Closed hoegertn closed 3 weeks ago

hoegertn commented 1 month ago

Bumps version of 'constructs' to 10.3.0 across different package files, including package-lock.json, .projen/deps.json, package.json, and explicitly sets constructsVersion in .projenrc.ts.

Updates dependencies related to jsii, including jsii-diff, jsii-docgen, jsii-pacmak, and their associated entries in the package-lock.json.

Also standardizes working-directory for GitHub Actions build workflows to './'.

These updates ensure compatibility with newer versions of constructs and jsii toolchain, enhancing project's build process and keeping dependencies up-to-date.

Fixes #

mrgrain commented 1 month ago

Looks good to me. Given that we don't really release anything yet this is fine. Going forward, changing the minimum version of a peer dependency might be considered breaking my some; at the very least it should be marked as a feat

hoegertn commented 1 month ago

I am unsure if a non-breaking dep update should be considered breaking. We would never be able to update the aws-cdk-lib version otherwise.

mrgrain commented 1 month ago

My personal view on this:

I'm aware this is maybe not the most popular opinion. There's plenty of online resources on this discussion (unrelated to CDK).

FWIW the reason why it's tempting to increate the minimum peerDep constraint is because JS don't have any reflection APIs to conditionally execute new code based on runtime decisions. We'd probably have to build a framework for it. The other alternative really is to have fixed release schedule for new major versions and always upgrade to the latest CDK version in those.

Anyway, I don't have high stakes in this.

hoegertn commented 1 month ago

I get your point but in your example that would not be our fault but the fault of the CDK team if 2.100 is a breaking change to 2.55

We need to upgrade to the "latest" CDK often to use the latest L1s

moltar commented 1 month ago

Updating a peer dep is most definitely a breaking change. This horse has been beaten do death on this issue, and it feels like that is the current consensus that peer change demands major bump.

Although, CDK project does not follow this rule for everything. Every -alpha. package gets a peer bump on every release (in sync with aws-cdk-lib) and yet the major is never bumped.

At the same time, I am of the opinion that keeping versions artificially low is not required. I don't know why devs get so attached to a major version. I say go ahead, bump it, and document what has changed. It's not a problem.

Renovate is on version 37.296.0 already, and they are the pros on versioning ;)

mrgrain commented 1 month ago

I get your point but in your example that would not be our fault but the fault of the CDK team if 2.100 is a breaking change to 2.55

We need to upgrade to the "latest" CDK often to use the latest L1s

There is any number of reasons why someone "needs" to fix their dependency to a lower version. The upstream team making a mistake is just one of them. It could also be due to internal process; it could be due to other dependencies; it could be due to workload (I don't have time to review every change that comes with the upgrade); it could be because I am accidentally relying on a bug in the old version.

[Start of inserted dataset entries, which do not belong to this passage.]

(** A byte update that changes bit [i] only, to [b]. *)
Lemma wr_bit q i v b :
  0 <= i < 8 * zlen q ->
  (forall n, 0 <= n < 8 -> Z.testbit v n =
     if n =? i `mod` 8 then b else Z.testbit (at_ q (i / 8)) n) ->
  exists q', wr q (i / 8) v = Some q' /\ zlen q' = zlen q /\
    forall j, 0 <= j -> qbit q' j = if j =? i then b else qbit q j.
Proof.
  intros Hi Hv. destruct (wr_ok q (i / 8) v (div8_range _ _ Hi)) as (q' & -> & Hl & Hat).
  exists q'. split_and!; [done..|]. intros j Hj. unfold qbit.
  pose proof (div8 i). pose proof (div8 j). pose proof (mod8 i). pose proof (mod8 j).
  rewrite Hat by lia. destruct (Z.eqb_spec (j / 8) (i / 8)) as [E|E].
  - rewrite Hv, E by lia. destruct (Z.eqb_spec (j `mod` 8) (i `mod` 8)), (Z.eqb_spec j i);
      try done; lia.
  - destruct (Z.eqb_spec j i); [congruence|done].
Qed.

Lemma clrbit_ok q i :
  0 <= i < 8 * zlen q ->
  exists q', clrbit q i = Some q' /\ zlen q' = zlen q /\
    forall j, 0 <= j -> qbit q' j = if j =? i then false else qbit q j.
Proof.
  intros Hi. unfold clrbit. rewrite byte_index, rd_at, bit_mask by (by apply div8_range).
  simpl. apply wr_bit; [done|]. intros n Hn. pose proof (mod8 i).
  rewrite Z.land_spec, Z.lnot_spec, Z.pow2_bits_eqb by lia.
  rewrite (Z.eqb_sym n). destruct (_ =? n); [apply andb_false_r|apply andb_true_r].
Qed.

Lemma setbit_ok q i :
  0 <= i < 8 * zlen q ->
  exists q', setbit q i = Some q' /\ zlen q' = zlen q /\
    forall j, 0 <= j -> qbit q' j = if j =? i then true else qbit q j.
Proof.
  intros Hi. unfold setbit. rewrite byte_index, rd_at, bit_mask by (by apply div8_range).
  simpl. apply wr_bit; [done|]. intros n Hn. pose proof (mod8 i).
  rewrite Z.lor_spec, Z.pow2_bits_eqb by lia.
  rewrite (Z.eqb_sym n). destruct (_ =? n); [apply orb_true_r|apply orb_false_r].
Qed.

(** ** [clrbits] *)

Lemma and_byte_ok q i mask :
  0 <= i < zlen q ->
  exists q', and_byte q i mask = Some q' /\ zlen q' = zlen q /\
    forall j, 0 <= j -> qbit q' j =
      if j / 8 =? i then qbit q j && Z.testbit mask (j `mod` 8) else qbit q j.
Proof.
  intros Hi. unfold and_byte. rewrite rd_at by done. simpl.
  destruct (wr_ok q i (Z.land (at_ q i) mask) Hi) as (q' & -> & Hl & Hat).
  exists q'. split_and!; [done..|]. intros j Hj. unfold qbit.
  rewrite Hat by (apply Z.div_pos; lia).
  destruct (Z.eqb_spec (j / 8) i) as [->|]; [by rewrite Z.land_spec|done].
Qed.

Lemma zero_bytes_ok n q i :
  0 <= i -> i + Z.of_nat n <= zlen q ->
  exists q', zero_bytes n q i = Some q' /\ zlen q' = zlen q /\
    forall j, 0 <= j -> qbit q' j =
      if (i <=? j / 8) && (j / 8 <? i + Z.of_nat n) then false else qbit q j.
Proof.
  revert q i. induction n as [|n IH]; intros q i Hi Hn.
  { exists q. split_and!; [done..|]. intros j Hj.
    cmp_cases. }
  simpl. destruct (wr_ok q i 0 ltac:(lia)) as (q1 & -> & Hl1 & Hat1). simpl.
  destruct (IH q1 (i + 1) ltac:(lia) ltac:(lia)) as (q' & -> & Hl & Hq).
  exists q'. split_and!; [done|lia|]. intros j Hj. rewrite Hq by done.
  unfold qbit at 1. rewrite Hat1 by (apply Z.div_pos; lia).
  destruct (Z.eqb_spec (j / 8) i) as [E|E]; [rewrite Z.bits_0|fold (qbit q j)]; cmp_cases.
Qed.

(** Bits of the masks, as [u_char]s. *)
Lemma byte_mask_bit v n : 0 <= n < 8 -> Z.testbit (Z.land v 255) n = Z.testbit v n.
Proof.
  intros Hn. rewrite Z.land_spec. change 255 with (Z.ones 8).
  rewrite Z.testbit_ones_nonneg by lia. replace (n <? 8) with true by lia.
  apply andb_true_r.
Qed.

Lemma low_mask_bit k n :
  0 <= k -> 0 <= n < 8 -> Z.testbit (Z.land (Z.shiftl 1 k - 1) 255) n = (n <? k).
Proof.
  intros Hk Hn. rewrite byte_mask_bit, Z.shiftl_1_l by done.
  change (2 ^ k - 1) with (Z.pred (2 ^ k)). rewrite <- Z.ones_equiv.
  apply Z.testbit_ones_nonneg; lia.
Qed.

Lemma mid_mask_bit a b n :
  0 <= a <= b -> 0 <= n < 8 ->
  Z.testbit (Z.land (Z.shiftl (Z.shiftl 1 (b - a) - 1) a) 255) n = (a <=? n) && (n <? b).
Proof.
  intros Hab Hn. rewrite byte_mask_bit, Z.shiftl_spec, Z.shiftl_1_l by lia.
  change (2 ^ (b - a) - 1) with (Z.pred (2 ^ (b - a))). rewrite <- Z.ones_equiv.
  destruct (Z.leb_spec a n).
  - rewrite Z.testbit_ones_nonneg by lia. simpl. lia.
  - rewrite Z.testbit_neg_r by lia. done.
Qed.

Lemma low_mask_zero k : 0 <= k < 8 -> Z.land (Z.shiftl 1 k - 1) 255 = 0 -> k = 0.
Proof.
  intros Hk H0. destruct (decide (k = 0)); [done|].
  pose proof (low_mask_bit k 0 ltac:(lia) ltac:(lia)) as Hb.
  rewrite H0, Z.bits_0 in Hb. lia.
Qed.
(** [catq] moves every character of [from] to the back of [to], in
    order, except those that no longer fit in the ring, and leaves [from]
    empty; the shortcut that swaps the two structures has the same result. *)
Theorem catq_correct from to :
  cl_ok from -> cl_ok to -> (is_Some (c_cq from) <-> is_Some (c_cq to)) ->
  exists from' to', catq from to = Some (from', to') /\
    cl_ok from' /\ cl_ok to' /\ chars from' = [] /\
    chars to' = chars to ++ (kept_by to <$> take (Z.to_nat (c_cn to - c_cc to)) (chars from)).
Proof.
  intros Hfrom Hto Hqq. unfold catq. destruct (Z.eqb_spec (c_cc from) 0) as [E|E].
  { exists from, to. rewrite (chars_empty from), take_nil, fmap_nil, app_nil_r by lia. done. }
  destruct ((c_cc to =? 0) && (c_cn from =? c_cn to)) eqn:Es.
  2:{ apply catq_loop_ok; try done. destruct Hfrom as (_ & ? & _). lia. }
  bool_to_prop. exists to, from. rewrite (chars_empty to) by lia.
  split; [done|]. split; [done|]. split; [done|]. split; [done|]. simpl.
  pose proof (cl_ok_cc from Hfrom) as Hlen. destruct Hfrom as (_ & Hc & _).
  rewrite take_ge by lia. symmetry. rewrite <- (list_fmap_id (chars from)) at 2.
  apply list_fmap_ext. intros i c Hin%list_elem_of_lookup_2. simpl. unfold kept_by.
  destruct (c_cq to) eqn:Eq; [done|].
  assert (c_cq from = None) as Eqf.
  { destruct (c_cq from); [|done]. by destruct (proj1 Hqq (mk_is_Some _ _ eq_refl)). }
  unfold chars, ring in Hin. apply list_elem_of_fmap in Hin as (k & -> & _).
  unfold slot, quote_at. rewrite Eqf, low8_mkchar. done.
Qed.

I don't believe the reasons why someone chooses to do this should matter to us a library authors. We have a choice to make if we want to support this or not.

At the same time, I am of the opinion that keeping versions artificially low is not required. I don't know why devs get so attached to a major version. I say go ahead, bump it, and document what has changed. It's not a problem.

I think this comes from the worry that major version upgrades are (a lot of) manual work. If it's a minor version bump, you can probably automate this to some degree. For major versions people tend to not do this, because breaking changes are expected. But then again, this is mostly due to the owners of the packages. We also have a predictable yearly Node.js upgrade cycle and I don't really hear folk complaining about that. Probably because for the most of it these updates don't cause issues.